Recorded data:
(** The witness test of a record. *)
Lemma witness_test p id w : 0 <= p < population ->
  match laplace_identity_codepoint_witness p (Some (zeros 16)) (Some (zeros 32)) with
  | (LAPLACE_IDENTITY_OK, Some expected_id, Some expected_witness) =>
      return_when negb (bytes_equal id expected_id) || negb (bytes_equal w expected_witness)
        with LAPLACE_PERFCACHE_SEMANTIC_MISMATCH ;; LAPLACE_PERFCACHE_OK
  | _ => LAPLACE_PERFCACHE_SEMANTIC_MISMATCH
  end = LAPLACE_PERFCACHE_OK <-> mk_key id w = identity_of p.
Proof.
  intros Hp. pose proof reverse_population_positions. rewrite codepoint_witness_ok by lia. unfold identity_of.
  pose proof (bytes_equal_spec id (take 16 (blake3 (position_bytes p)))) as H1.
  pose proof (bytes_equal_spec w (blake3 (position_bytes p))) as H2.
  destruct (bytes_equal id _), (bytes_equal w _); cbn [negb orb]; split; naive_solver.
Qed.

Lemma slot_read p rest l : l = slot_bytes (Some p) ++ rest -> 0 <= p < population ->
  slice 0 16 l = key_content_id (identity_of p) /\
  slice 16 32 l = key_identity_preimage_fingerprint (identity_of p) /\
  u32_at 48 l = p /\ u8_at 52 l = 1 /\ u8_at 53 l = 0 /\ u8_at 54 l = 0 /\ u8_at 55 l = 0.
Proof.
  intros E Hp. pose proof reverse_population_positions. rewrite slot_bytes_pieces in E.
  pose proof (cuts_record slot_sizes (slot_pieces p) rest l (slot_piece_sizes p) E) as C.
  unfold slot_sizes in C. slices_in C. injection C as C1 C2 C3 C4 C5 C6 C7.
  split; [exact C1|]. split; [exact C2|]. split; [apply u32_at_stored; [exact C3|lia]|].
  split; [by apply u8_at_stored|]. split; [by apply u8_at_stored|]. split; by apply u8_at_stored.
Qed.

Lemma slot_written p l : bytes (length l) l -> (56 <= length l)%nat ->
  mk_key (slice 0 16 l) (slice 16 32 l) = identity_of p -> u32_at 48 l = p ->
  u8_at 52 l = 1 -> u8_at 53 l = 0 -> u8_at 54 l = 0 -> u8_at 55 l = 0 ->
  take 56 l = slot_bytes (Some p).
Proof.
  intros Hl Hn Hk Hp H52 H53 H54 H55. rewrite slot_bytes_pieces.
  assert (E : cuts 0 slot_sizes l = slot_pieces p).
  { unfold slot_sizes. slices. unfold slot_pieces. rewrite <- Hk. cbn [key_content_id key_identity_preimage_fingerprint].
    rewrite slice_u32, !slice_one by (done || lia). by rewrite Hp, H52, H53, H54, H55. }
  apply pieces_split in E. rewrite E at 1. apply take_app_length'.
  rewrite length_concat_pieces, slot_piece_sizes. done.
Qed.

(** A record is accepted exactly when it is a slot. *)
Lemma slot_exact i l : 0 <= i < capacity -> bytes (length l) l -> (56 <= length l)%nat ->
  validate_unicode_identity_reverse_record i (Some l) 56 = LAPLACE_PERFCACHE_OK <->
  exists s, slot_wf s /\ take 56 l = slot_bytes s.
Proof.
  intros Hi Hl Hn. unfold validate_unicode_identity_reverse_record.
  rewrite (proj2 (Z.leb_gt _ _)) by lia. change (negb (56 =? 48 + 8)) with false. cbn [orb].
  change (Z.to_nat 48) with 48%nat. rewrite u32_at_drop, !u8_at_drop by lia.
  change (Z.of_nat 48 + 4) with 52. change (Z.of_nat 48 + 5) with 53. change (Z.of_nat 48 + 6) with 54.
  change (Z.of_nat 48 + 7) with 55. change (Z.of_nat 48) with 48.
  assert (Hsl : slice 0 56 l = take 56 l) by (unfold slice; by rewrite drop_0). rewrite Hsl.
  pose proof (u32_at_range l 48 Hl ltac:(lia) ltac:(lia)) as Hpos.
  pose proof (zeros_exact 56 (take 56 l) ltac:(rewrite length_take; lia)) as Hz.
  split.
  - destruct (Z.eqb_spec (u8_at 52 l) 0) as [H0|H0].
    { destruct (forallb _ _); [|done]. intros _. exists None. split; [done|]. by apply Hz. }
    casec; [done|]. casec; [done|]. intros Hw. apply witness_test in Hw; [|lia].
    exists (Some (u32_at 48 l)). split; [cbn; lia|]. by apply slot_written.
  - intros ([p|] & Hw & E).
    + cbn [slot_wf] in Hw. assert (El : l = slot_bytes (Some p) ++ drop 56 l)
        by (rewrite <- E; symmetry; apply take_drop).
      destruct (slot_read p _ l El Hw) as (-> & -> & -> & -> & -> & -> & ->). cbn [Z.eqb negb orb].
      rewrite (proj2 (Z.leb_gt _ _)) by lia. by apply witness_test.
    + assert (H52 : u8_at 52 l = 0).
      { rewrite <- (take_drop 56 l), E. apply (slot_occupied None). }
      rewrite H52. cbn [Z.eqb]. by rewrite (proj2 Hz E).
Qed.

(** ** Validation of a table *)
(** The contract and the sizes of a view of the module. *)
Definition reverse_view (v : laplace_perfcache_view) : Prop :=
  metadata_bytes v = 0 /\ record_count v = capacity /\ record_stride v = 56 /\
  implements unicode_identity_reverse_module (contract v).

(** A record that is a slot and, when it is occupied, is reached. *)
Definition slot_lawful (v : laplace_perfcache_view) (i : Z) : Prop :=
  exists s, slot_wf s /\ slice (i * 56) 56 (records v) = slot_bytes s /\
    forall p, s = Some p -> free_path v (key_of p) (home_of p) (distance (home_of p) i).

Definition slot_ok (v : laplace_perfcache_view) (i : Z) : bool :=
  let record := PerfcacheModules.record_at v i in
  match validate_unicode_identity_reverse_record i (Some record) (record_stride v) with
  | LAPLACE_PERFCACHE_OK =>
      if negb (u8_at 52 record =? 0)
      then reach_loop v 48 i record (Z.to_nat capacity) (unicode_identity_reverse_home record)
      else true
  | _ => false
  end.

Definition occupied_at (v : laplace_perfcache_view) (i : Z) : bool :=
  negb (u8_at 52 (PerfcacheModules.record_at v i) =? 0).

Lemma reverse_validate_loop_find v idx invalid : forall count,
  0 <= count -> count + Z.of_nat (length idx) <= UINT64_MAX ->
  match find (fun i => negb (slot_ok v i)) idx with
  | Some k => exists count',
      reverse_validate_loop v 48 idx invalid count = (LAPLACE_PERFCACHE_SEMANTIC_MISMATCH, k, count')
  | None => reverse_validate_loop v 48 idx invalid count =
      (LAPLACE_PERFCACHE_OK, invalid, count + Z.of_nat (length (List.filter (occupied_at v) idx)))
  end.
Proof.
  induction idx as [|i idx IH]; intros count Hc Hn; [cbn; do 2 f_equal; lia|].
  cbn [find reverse_validate_loop List.filter length] in *. change (48 + 4) with 52.
  unfold slot_ok at 1. change (occupied_at v i) with (negb (u8_at 52 (PerfcacheModules.record_at v i) =? 0)).
  set (record := PerfcacheModules.record_at v i). cbv zeta.
  destruct (validate_unicode_identity_reverse_record i (Some record) (record_stride v)); cbn [negb]; try by eexists.
  destruct (negb (u8_at 52 record =? 0)).
  - rewrite u64_small by lia. destruct (reach_loop _ _ _ _ _ _); cbn [negb]; [|by eexists].
    specialize (IH (count + 1) ltac:(lia) ltac:(lia)). destruct (find _ idx); [exact IH|].
    rewrite IH. cbn [length]. f_equal. lia.
  - cbn [negb]. apply IH; lia.
Qed.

• **Goal of the exercise**
Only the lines above from the line with "change (Z.to_nat 48)" to the line with "pose proof (u32_at_range", those two lines included, should be reproduced exactly.

• **Completed exercise**
  change (Z.to_nat 48) with 48%nat. rewrite u32_at_drop, !u8_at_drop by lia.
  change (Z.of_nat 48 + 4) with 52. change (Z.of_nat 48 + 5) with 53. change (Z.of_nat 48 + 6) with 54.
  change (Z.of_nat 48 + 7) with 55. change (Z.of_nat 48) with 48.
  assert (Hsl : slice 0 56 l = take 56 l) by (unfold slice; by rewrite drop_0). rewrite Hsl.
  pose proof (u32_at_range l 48 Hl ltac:(lia) ltac:(lia)) as Hpos.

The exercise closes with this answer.